I agree with you here! It is a shame. My kids spend lots of time playing outside. They need lots of fresh air and exercise. We all do!

I love it when I check on them and see one of them sitting in the grass just studying the clouds, or flowers, or talking to themselves. Inside of the house there is always stimulation from the tv and phone and stuff everywhere.

When I lived in an unsafe area though, the kids could not be out without me, they were younger then too. But I think a lot of parents are afraid to let their kids play outside. I am not sure.

PoPaScience, Why do you think this is a sign of a failed society?
PoPpAScience
 
  1  
Reply Thu 25 Oct, 2007 12:03 am
@cmarie phil,
cmarie wrote:
PoPaScience, Why do you think this is a sign of a failed society?


The main reason is in the word "society". When I was a kid the streets, backyards, parks, ect... where filled with kids interrelating with each other.

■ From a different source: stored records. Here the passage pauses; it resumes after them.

(** * Client-side orchestration of the document authoring platform

    A shallow embedding of the React pages [NewProject.js],
    [ProjectEditor.js], [Dashboard.js], [Profile.js] and of the axios
    client [api.js], together with a model of the document store and the
    export adapter they talk to, and of the session handling of
    [AuthContext.js], [authService.js], [Login.js] and [Header.js].

    Conventions.
    - A JS object used as a dictionary ([refinementResults], [comments], ...)
      is a [gmap string _]; a key that was never written reads as
      [undefined], which is the [None] of the lookup.
    - A React handler closes over the state of the render that created it:
      it reads that snapshot and schedules new values with the setters.
      A handler is therefore a function of the snapshot that runs in a
      monad holding the next state, the backend and the trace of visible
      effects.  Handlers run one at a time, each on the state the previous
      one left.
    - The HTTP server is not part of the client.  Every handler is defined
      over an arbitrary [Backend], a function that answers each request of
      [api.js] and moves the server to its next state. *)

From stdpp Require Import gmap strings list fin_maps pretty infinite.


(** ** JavaScript helpers *)

Module JS.

(** [String.prototype.trim] on the ASCII white space characters
    (TAB, LF, VT, FF, CR and SPACE). *)
Definition is_ws (c : Ascii.ascii) : bool :=
  let n := Ascii.nat_of_ascii c in
  (Nat.leb 9 n && Nat.leb n 13) || Nat.eqb n 32.

Fixpoint trimStart (s : string) : string :=
  match s with
  | String c s' => if is_ws c then trimStart s' else s
  | EmptyString => EmptyString
  end.

Definition trim (s : string) : string :=
  String.rev (trimStart (String.rev (trimStart s))).

(** Truthiness of a string: only the empty string is falsy. *)
Definition truthy (s : string) : bool := negb (String.eqb s "").

(** [x?.trim()] followed by a truthiness test, as in [!prompt?.trim()]:
    [undefined] stays [undefined], which is falsy. *)
Definition truthy_trim (x : option string) : bool :=
  match x with
  | Some s => truthy (trim s)
  | None => false
  end.
(** * Measurement record readers (src/io/measure_record_reader.{h,cc})

    A shallow embedding of the five stream decoders (01, B8, R8, HITS, DETS)
    and of the base class they share, and of the rare-event iterator of
    src/probability_util.cc, followed by the properties of the readers that
    the specification states and by further properties of the code.

    Conventions of the embedding.
    - The platform is LP64: [size_t] is 64 bits wide and wraps around,
      [long] is 64 bits wide and signed, [SSIZE_MAX = LONG_MAX = 2^63-1],
      plain [char] is signed.  Signed overflow of a [long] has no defined
      result in C++; a run that reaches it stops with [UndefinedBehaviour].
    - A [FILE*] is the list of bytes not yet consumed; [getc] returns the
      next byte as a value in 0..255, or [EOF] when none is left.
    - A method is a function from the object to an outcome and the object
      afterwards.  A C++ exception does not roll back the fields written
      before the [throw], so the object is returned on every path.
    - A derived reader holds the fields of its base class in a [base]
      component.
    - Every method of the .cc, those of the base class included, calls the
      cursor of the reader [position].  The header under src/ is of an
      earlier revision: its base class calls the cursor [bits_returned],
      and it declares a [position] in FormatHits and FormatDets only.  The
      embedding reads [position] as the one cursor of the reader, as the
      specification has it (section 3): for 01, B8 and R8 the cursor held
      in [base]; for Hits and DETS the field [position] of the class, a
      [long], which their [read_bit] advances and which the methods they
      inherit test.  The cursor component of [base] is not used by these
      two classes. *)

From Stdlib Require Import ZArith Lia Bool Strings.Byte Ascii String List.
Import ListNotations.
Local Open Scope Z_scope.

(** ** Platform *)

Definition SSIZE_MAX : Z := 2 ^ 63 - 1.
Definition LONG_MAX : Z := 2 ^ 63 - 1.
Definition SIZE_MODULUS : Z := 2 ^ 64.
Definition EOF : Z := -1.

(** Arithmetic of [size_t]: every result is reduced modulo 2^64. *)
Definition to_size_t (z : Z) : Z := z mod SIZE_MODULUS.
Definition size_add (a b : Z) : Z := to_size_t (a + b).
Definition size_sub (a b : Z) : Z := to_size_t (a - b).
Definition size_mul (a b : Z) : Z := to_size_t (a * b).

(** Conversion of an [int] in -1..255 to a (signed) [char]. *)
Definition to_char (z : Z) : Z := (z + 128) mod 256 - 128.

Definition chr (a : ascii) : Z := Z.of_N (N_of_ascii a).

But the most important thing that I feel is missing now is the relating of the kids to other parents. This relating between other parents lead to a better understanding of relationships from different perspectives, and leads to better social skills.
The saddest part and proof of a failed society is, the fact that if the kids did start roaming the streets again, the predators would fill our grave yards with their mutilated bodies. Not to mention those that would fall victim to the cars driven by the new speed demons trying to spend their money as quickly as possible.
cmarie phil
 
  1  
Reply Thu 25 Oct, 2007 07:40 pm
@PoPpAScience,
PoPpAScience wrote:
The main reason is in the word "society". When I was a kid the streets, backyards, parks, ect... where filled with kids interrelating with each other. But the most important thing that I feel is missing now is the relating of the kids to other parents. This relating between other parents lead to a better understanding of relationships from different perspectives, and leads to better social skills.
The saddest part and proof of a failed society is, the fact that if the kids did start roaming the streets again, the predators would fill our grave yards with their mutilated bodies. Not to mention those that would fall victim to the cars driven by the new speed demons trying to spend their money as quickly as possible.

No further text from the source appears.